満場一致と多数決 ―ものの決め方の歴史ー〔日経新書/1980年〕
書名:満場一致と多数決 ―ものの決め方の歴史ー
著者:利光三津夫・森征一・曽根泰教
版元:日本経済新聞社(日経新書325)
発行年:昭和55(1980)年
本書は、新書の体裁ではありますが、比較法制史、比較国制史において、アカデミックな「奇書」と評しても過言ではないでしょう。西欧と日本(インド中国も含む)の比較史であるため、欧米に類書も見当たらないので。問題発見型の学術書の傑作です(問題解決型ではありませんが)。
現代日本で democracy を再考する際の一つの知的武器とも言えます。
著者のお一人に、10年近く前、分けて頂けないかお尋ねしたところ、著者の手元にもない、との返事でした。
40年も前の本書を、日経が復刊するとはちょっと想像しにくい。講談社学術文庫、ちくま学芸文庫、平凡社ライブラリー、岩波現代文庫、等の皆様、こういう幻の名著を復刊するか否かに、編集者の見識と知力(intelligence)が現れると申し上げておきます。自分ところの単行本を文庫化するだけが能ではないでしょう。

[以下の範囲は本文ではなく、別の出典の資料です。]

(** The state the constructor leaves: [props = []], [cache = {}], no
    history service; the accessory is handed in later. *)
Definition constructed (services : list Service) : State :=
  mkState [] ∅ ∅ services [] [] 0.

Definition M (A : Type) : Type := State → Js.Completion A * State * list Event.

#[global] Instance M_ret : MRet M :=
  λ A a s, (Js.Normal a, s, []).

#[global] Instance M_bind : MBind M :=
  λ A B k m s,
    match m s with
    | (Js.Normal a, s', evs) =>
        let '(r, s'', evs') := k a s' in (r, s'', evs ++ evs')
    | (Js.Throw e, s', evs) => (Js.Throw e, s', evs)
    end.

Definition get : M State := λ s, (Js.Normal s, s, []).
Definition modify (f : State → State) : M () := λ s, (Js.Normal (), f s, []).
Definition emit (ev : Event) : M () := λ s, (Js.Normal (), s, [ev]).
Definition throw {A} (e : Js.Error) : M A := λ s, (Js.Throw e, s, []).

(** The completion of a call on a collaborator, taken into the method. *)
Definition await {A} (c : Js.Completion A) : M A := λ s, (c, s, []).

(** [try { body } catch (err) { handler(err) }]. *)
Definition try_catch {A} (body : M A) (handler : Js.Error → M A) : M A :=
  λ s,
    match body s with
    | (Js.Throw e, s', evs) =>
        let '(r, s'', evs') := handler e s' in (r, s'', evs ++ evs')
    | done => done
    end.

(** [xs.forEach(f)] over an array that [f] leaves alone. *)
Fixpoint forEach {A} (xs : list A) (f : A → M ()) : M () :=
  match xs with
  | [] => mret ()
  | x :: xs' => f x ;; forEach xs' f
  end.

Definition set_props (p : list GetEntry) (s : State) : State :=
  mkState p (st_cache s) (st_historyServices s) (st_services s)
          (st_onGet s) (st_onSet s) (st_clock s).
Definition set_cache (c : PropsType) (s : State) : State :=
  mkState (st_props s) c (st_historyServices s) (st_services s)
          (st_onGet s) (st_onSet s) (st_clock s).
Definition set_historyServices (h : gmap string EveHistoryService) (s : State)
  : State :=
  mkState (st_props s) (st_cache s) h (st_services s)
          (st_onGet s) (st_onSet s) (st_clock s).
Definition set_services (l : list Service) (s : State) : State :=
  mkState (st_props s) (st_cache s) (st_historyServices s) l
          (st_onGet s) (st_onSet s) (st_clock s).
Definition set_onGet (l : list (CharHandle * GetListener)) (s : State) : State :=
  mkState (st_props s) (st_cache s) (st_historyServices s) (st_services s)
          l (st_onSet s) (st_clock s).
Definition set_onSet (l : list (CharHandle * SetEntry)) (s : State) : State :=
  mkState (st_props s) (st_cache s) (st_historyServices s) (st_services s)
          (st_onGet s) l (st_clock s).
Definition set_clock (n : nat) (s : State) : State :=
  mkState (st_props s) (st_cache s) (st_historyServices s) (st_services s)
          (st_onGet s) (st_onSet s) n.
(** * Verification model of the go_handler upload server (handler.go)

    Shallow embedding of the request admission pipeline ([getRequestError]),
    the per-address token buckets ([ipLimiter.getLimiter] over
    golang.org/x/time/rate), and the upload handler ([readRequest]) together
    with the request dispatcher ([requestHandler]).  An earlier revision of
    the same program (src/unnamed/part_000) is embedded in module [Rev0].

    Strings are Go byte strings, modelled as [string] (8-bit [ascii]).
    Time is a [Z] count of nanoseconds since the Unix epoch; the float64
    token counts of the rate limiter are modelled as exact rationals [Q]. *)

From Stdlib Require Import Bool List ZArith QArith Qround Lia Lqa.
From Stdlib Require Import Strings.String Strings.Ascii.
Import ListNotations.

Open Scope string_scope.

(* ------------------------------------------------------------------ *)
(** ** Byte-string helpers *)

Definition is_digit (c : ascii) : bool :=
  (48 <=? nat_of_ascii c)%nat && (nat_of_ascii c <=? 57)%nat.

Definition is_lower (c : ascii) : bool :=
  (97 <=? nat_of_ascii c)%nat && (nat_of_ascii c <=? 122)%nat.

Definition is_upper (c : ascii) : bool :=
  (65 <=? nat_of_ascii c)%nat && (nat_of_ascii c <=? 90)%nat.

Definition digit_val (c : ascii) : Z := Z.of_nat (nat_of_ascii c - 48).

(** Value of a hexadecimal digit, either case. *)
Definition hex_val (c : ascii) : option Z :=
  if is_digit c then Some (digit_val c)
  else if (97 <=? nat_of_ascii c)%nat && (nat_of_ascii c <=? 102)%nat
  then Some (Z.of_nat (nat_of_ascii c - 97 + 10))
  else if (65 <=? nat_of_ascii c)%nat && (nat_of_ascii c <=? 70)%nat
  then Some (Z.of_nat (nat_of_ascii c - 65 + 10))
  else None.

(** First index of byte [c] in [s] (strings.IndexByte, -1 as [None]). *)
Fixpoint index_byte (s : string) (c : ascii) : option nat :=
  match s with
  | EmptyString => None
  | String a s' => if Ascii.eqb a c then Some 0%nat
                   else option_map S (index_byte s' c)
  end.

(** Last index of byte [c] in [s] (strings.LastIndexByte). *)
Fixpoint last_index_byte (s : string) (c : ascii) : option nat :=
  match s with
  | EmptyString => None
  | String a s' =>
      match last_index_byte s' c with
      | Some i => Some (S i)
      | None => if Ascii.eqb a c then Some 0%nat else None
      end
  end.

Definition has_byte (s : string) (c : ascii) : bool :=
  match index_byte s c with Some _ => true | None => false end.

(** Go slicing [s[i:j]], [s[:i]] and [s[i:]]. *)
Definition slice (s : string) (i j : nat) : string := substring i (j - i) s.
Definition take (i : nat) (s : string) : string := substring 0 i s.
Definition drop (i : nat) (s : string) : string := substring i (String.length s - i) s.

(** Decimal rendering of a natural number (strconv.Itoa). *)
Fixpoint dec_aux (fuel n : nat) (acc : string) : string :=
  match fuel with
  | O => acc
  | S f =>
      let acc' := String (ascii_of_nat (48 + n mod 10)) acc in
      if (n <? 10)%nat then acc' else dec_aux f (n / 10) acc'
  end.

Definition itoa (n : nat) : string := dec_aux (S n) n "".

(** Lower-case hexadecimal rendering without leading zeros. *)
Definition hex_digit_lower (d : nat) : ascii :=
  if (d <? 10)%nat then ascii_of_nat (48 + d) else ascii_of_nat (87 + d).

Fixpoint hex_aux (fuel n : nat) (acc : string) : string :=
  match fuel with
  | O => acc
  | S f =>
      let acc' := String (hex_digit_lower (n mod 16)) acc in
      if (n <? 16)%nat then acc' else hex_aux f (n / 16) acc'
  end.

Definition hex_lower (n : nat) : string := hex_aux (S n) n "".

(* ------------------------------------------------------------------ *)
(** ** net.SplitHostPort *)

Definition addrError (addr why : string) : string :=
  if String.eqb addr "" then why else "address " ++ addr ++ ": " ++ why.

Definition missingPort := "missing port in address".
Definition tooManyColons := "too many colons in address".

(** [inl (host, port)] on success, [inr msg] with the error text. *)
Definition SplitHostPort (hostport : string) : (string * string) + string :=
  match last_index_byte hostport ":" with
  | None => inr (addrError hostport missingPort)
  | Some i =>
      let bracket : (string * nat * nat) + string :=
        if (match get 0 hostport with Some c => Ascii.eqb c "[" | None => false end)
        then
          match index_byte hostport "]" with
          | None => inr (addrError hostport "missing ']' in address")
          | Some end_ =>
              if (S end_ =? String.length hostport)%nat
              then inr (addrError hostport missingPort)
              else if (S end_ =? i)%nat
              then inl (slice hostport 1 end_, 1%nat, S end_)
              else if (match get (S end_) hostport with
                       | Some c => Ascii.eqb c ":" | None => false end)
              then inr (addrError hostport tooManyColons)
              else inr (addrError hostport missingPort)
          end
        else
          let host := take i hostport in
          if has_byte host ":" then inr (addrError hostport tooManyColons)
          else inl (host, 0%nat, 0%nat)
      in
      match bracket with
      | inr e => inr e
      | inl (host, j, k) =>
          if has_byte (drop j hostport) "["
          then inr (addrError hostport "unexpected '[' in address")
          else if has_byte (drop k hostport) "]"
          then inr (addrError hostport "unexpected ']' in address")
          else inl (host, drop (S i) hostport)
      end
  end.

(* ------------------------------------------------------------------ *)
(** ** net.ParseIP and net.IP.String

    A parsed address is its 16-byte form (IPv4 addresses are stored
    IPv4-mapped, as [ParseIP] returns them).  Addresses with a zone are
    rejected by [ParseIP]. *)

Definition IP := list Z.

(** The dotted-quad parser of netip ([parseIPv4] / [parseIPv4Fields]):
    [first] marks position 0, [prev_dot] the previous byte being a dot. *)
Fixpoint v4_loop (s : string) (first prev_dot : bool)
    (fields : list Z) (val : Z) (digLen : nat) : option (list Z) :=
  match s with
  | EmptyString =>
      if (List.length fields <? 3)%nat then None else Some (rev (val :: fields))
  | String c s' =>
      if is_digit c then
        if (digLen =? 1)%nat && (val =? 0)%Z then None
        else
          let v := (val * 10 + digit_val c)%Z in
          if (255 <? v)%Z then None
          else v4_loop s' false false fields v (S digLen)
      else if Ascii.eqb c "." then
        if first || String.eqb s' "" || prev_dot then None
        else if (List.length fields =? 3)%nat then None
        else v4_loop s' false true (val :: fields) 0 0
      else None
  end.

Definition parseIPv4Fields (s : string) : option (list Z) :=
  v4_loop s true false [] 0 0.

(** One hexadecimal group of an IPv6 address: at most four digits. *)
Fixpoint hex_group (s : string) (off : nat) (acc : Z)
    : option (nat * Z * string) :=
  match s with
  | EmptyString => Some (off, acc, EmptyString)
  | String c s' =>
      match hex_val c with
      | Some v => if (4 <=? off)%nat then None
                  else hex_group s' (S off) (acc * 16 + v)%Z
      | None => Some (off, acc, s)
      end
  end.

※弊ブログ記事閲覧の方への便宜として、下記に本書の〔詳細目次〕を転載しておきます。
目次
まえがき
序
第一章 西欧におけるものの決め方
1古代オリエントのものの決め方
2ギリシア人のものの決め方
3ローマ人のものの決め方
4キリスト教会のものの決め方
5ゲルマン人のものの決め方
6中世イタリア都市のものの決め方
7イギリス議会
8宗教改革と多数決
9中世法人理論と多数決
10自然法思想と多数決
第二章 日本人のものの決め方
1古代日本のものの決め方
2中国・インドの決定方式
3奈良時代のものの決め方
4平安時代のものの決め方
5鎌倉・室町時代のものの決め方
6戦国時代のものの決め方
7江戸時代のものの決め方
8明治期の大変革
第三章 満場一致と多数決
第四章 多数決と満場一致の現代的意義
1多数決の論理
2投票のパラドックス
3多数決と少数者
4満場一致について
5橋の哲学
6満場一致か多数決か
〔参考文献〕※
※引用者註:この文献リストも類編が無く、かなり貴重。